*Exercise*. Scan the entries below for the word "specialize" and copy every line where it turns up.

**** Provided information

(** One step of it, with what is left to take before and after. *)
Lemma step_takes {A} k (Q : A -> Prop) b C (m : M E C) K s s' r :
  local k Q b (Step C m K) -> m s = (s', r) -> 0 <= VERSION_CLOCK s ->
  exists b', local k Q b' (K r) /\ Z.b2z b' <= Z.b2z b /\ one_version (bool_decide (Z.b2z b' < Z.b2z b)) s s'.
Proof.
  intros Hl Hm Hv. cbn [local] in Hl. destruct Hl as [[(f & Hf & _) Hl]|[[(g & Hg) Hl]|(-> & (g & Hg) & Hl)]].
  - exists b. split; [done|]. split; [done|]. rewrite Hf in Hm. unfold on_tables in Hm.
    destruct (f _ _) as [[e vt] x]. injection Hm as <- _. split; [done|by left].
  - exists b. split; [done|]. split; [done|]. rewrite Hg in Hm. injection Hm as <- _.
    split; [apply later_ticked|by left].
  - exists false. split; [done|]. split; [done|]. cbv zeta in Hg. rewrite Hg in Hm. injection Hm as <- _.
    split; [split; [done|cbn; lia]|]. right. split; [done|]. exists (tick s). split; [done|]. by apply bump_bound.
Qed.

(** The operations on the whole keyspace take none. *)
Definition keeps_clocks {A} (m : M E A) : Prop := forall s, one_version false s (m s).1.

Lemma keeps_bind {A C} (m : M E A) (f : A -> M E C) :
  keeps_clocks m -> (forall a, keeps_clocks (f a)) -> keeps_clocks (m ≫= f).
Proof.
  intros Hm Hf s. unfold mbind, M_bind. specialize (Hm s). destruct (m s) as [s1 [a|e]]; [|done].
  specialize (Hf a s1). destruct Hm as [Hl [Hv|[? _]]], Hf as [Hl' [Hv'|[? _]]]; try done.
  split; [by etransitivity|left; cbn in *; congruence].
Qed.

Lemma keeps_ret {A} (a : A) : keeps_clocks (mret a).
Proof. intros s. apply one_version_refl. Qed.
Lemma keeps_lift {A} (r : result EngineError A) : keeps_clocks (lift r).
Proof. intros s. apply one_version_refl. Qed.
Lemma keeps_scan p : keeps_clocks (engine_scan_prefix p).
Proof. intros s. apply one_version_refl. Qed.
Lemma keeps_write b : keeps_clocks (engine_write b).
Proof. intros s. unfold engine_write. destruct (eng_write _ _). split; [done|by left]. Qed.
Lemma keeps_compact_range r : keeps_clocks (engine_compact_range r).
Proof. intros s. unfold engine_compact_range. destruct (eng_compact_range _ _ _). split; [done|by left]. Qed.
Lemma keeps_versions_clear : keeps_clocks versions_clear.
Proof. intros s. split; [done|by left]. Qed.

Lemma keeps_count items n : keeps_clocks (count_items items n).
Proof.
  revert n. induction items as [|item items IH]; intros n; [apply keeps_ret|].
  cbn [count_items]. apply keeps_bind; [apply keeps_lift|]. intros _. apply IH.
Qed.

Lemma keeps_delete items b : keeps_clocks (delete_items items b).
Proof.
  revert b. induction items as [|item items IH]; intros b; [apply keeps_ret|].
  cbn [delete_items]. apply keeps_bind; [apply keeps_lift|]. intros [k v]. apply IH.
Qed.

#[local] Hint Resolve keeps_bind keeps_ret keeps_lift keeps_scan keeps_write keeps_compact_range keeps_versions_clear
  keeps_count keeps_delete : budget.

Lemma keeps_fmap {A C} (f : A -> C) (m : M E A) : keeps_clocks m -> keeps_clocks (f <$> m).
Proof. intros Hm s. unfold fmap, M_fmap. specialize (Hm s). by destruct (m s) as [s1 [a|e]]. Qed.

Lemma keeps_raw_count : keeps_clocks raw_subkey_count.
Proof. unfold raw_subkey_count. auto 6 with budget. Qed.

Lemma exec_one_version op s : op_ok op -> 0 <= VERSION_CLOCK s -> one_version true s (exec op s).1.
Proof using Type*.
  intros Hok Hv. destruct (op_target op) as [k|] eqn:Hk.
  - pose proof (op_ok_key op k Hok Hk) as Hkey. rewrite <- same_program. apply (solo_one_version k (fun _ => True)); [by apply local_program|done].
  - assert (Hkeep : keeps_clocks (exec op)).
    { destruct op; try done; cbn [exec]; apply keeps_fmap; unfold dbsize, compact, flush_all; auto 10 with budget. }
    destruct (Hkeep s) as [Hl [Hs|[? _]]]; [|done]. split; [done|by left].
Qed.

(** ** Time for what several parties take *)

Section InTime.
Context {P : Type} (turn : St -> P -> St * P) (takes : P -> Z -> Prop).
Context (takes_nonneg : forall c n, takes c n -> 0 <= n).

(** There is time for the versions the parties may still take, and for one more. *)
Definition in_time (p : Pool (S := St) (P := P)) : Prop :=
  exists ns, Forall2 takes (parties p) ns /\ ticks_left (1 + total ns) (common p).

Lemma takes_total l ns : Forall2 takes l ns -> 0 <= total ns.
Proof using takes_nonneg. induction 1 as [|c n l ns Hc _ IH]; cbn; [done|]. apply takes_nonneg in Hc. lia. Qed.

Lemma in_time_left p : in_time p -> clock_left (common p).
Proof using takes_nonneg.
  intros (ns & Hn & Ht). eapply ticks_left_clock; [|done]. apply takes_total in Hn. lia.
Qed.

Lemma in_time_advance p j :
  (forall c s' c' n, parties p !! j = Some c -> takes c n -> turn (common p) c = (s', c') ->
     exists n', takes c' n' /\ n' <= n /\ one_version (bool_decide (n' < n)) (common p) s') ->
  in_time p -> in_time (pool_advance turn p j).
Proof using takes_nonneg.
  intros Hturn (ns & Hn & Ht). unfold pool_advance. destruct (parties p !! j) as [c|] eqn:Hc; [|by exists ns].
  destruct (turn (common p) c) as [s' c'] eqn:Hs.
  destruct (Forall2_lookup_l _ _ _ _ _ Hn Hc) as (n & Hj & Hcn).
  destruct (Hturn c s' c' n eq_refl Hcn Hs) as (n' & Hc' & Hle & Hone).
  assert (Hn' : Forall2 takes (<[j := c']> (parties p)) (<[j := n']> ns)) by by apply Forall2_insert.
  exists (<[j := n']> ns). split; [done|]. cbn [common].
  pose proof (takes_total _ _ Hn) as Hpos. pose proof (takes_total _ _ Hn') as Hpos'.
  rewrite (total_insert _ _ _ _ Hj) in *. destruct (decide (n' < n)) as [Hlt|Hge].
  - eapply (ticks_left_mono (1 + total ns - 1)); [lia|]. eapply one_version_ticks; [lia|done|done].
  - rewrite bool_decide_eq_false_2 in Hone by done. destruct Hone as [[Hck Htk] [Hv|[? _]]]; [|done].
    replace (1 + (total ns - n + n')) with (1 + total ns) by lia. destruct Ht as [Ht1 Ht2]. split; [lia|].
    intros i Hi. rewrite Hck. apply Ht2. lia.
Qed.
End InTime.

(** ** Budgets *)

(** The state [s], representing [d], affords operations that cost [w] in all. *)
Record budget (w : Z) (s : St) (d : Db) : Prop := {
  budget_counts : w < 2 ^ 32;
  budget_ticks : ticks_left w s;
  budget_spare : spare w d;
}.

Lemma budget_mono w w' s d : w' <= w -> budget w s d -> budget w' s d.
Proof.
  intros Hw [Hc Ht Hs]. split; [lia|by eapply ticks_left_mono|by eapply spare_mono].
Qed.

Lemma budget_ticked w s d : budget w s d -> budget w (ticked s) d.
Proof.
  intros [Hc [Hv Hm] Hs]. split; [done| |done]. split; [done|]. intros i Hi. apply Hm. cbn in Hi. lia.
Qed.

********

*Your solution*.
  intros Hm Hf s. unfold mbind, M_bind. specialize (Hm s). destruct (m s) as [s1 [a|e]]; [|done].
  specialize (Hf a s1). destruct Hm as [Hl [Hv|[? _]]], Hf as [Hl' [Hv'|[? _]]]; try done.
Proof. intros Hm s. unfold fmap, M_fmap. specialize (Hm s). by destruct (m s) as [s1 [a|e]]. Qed.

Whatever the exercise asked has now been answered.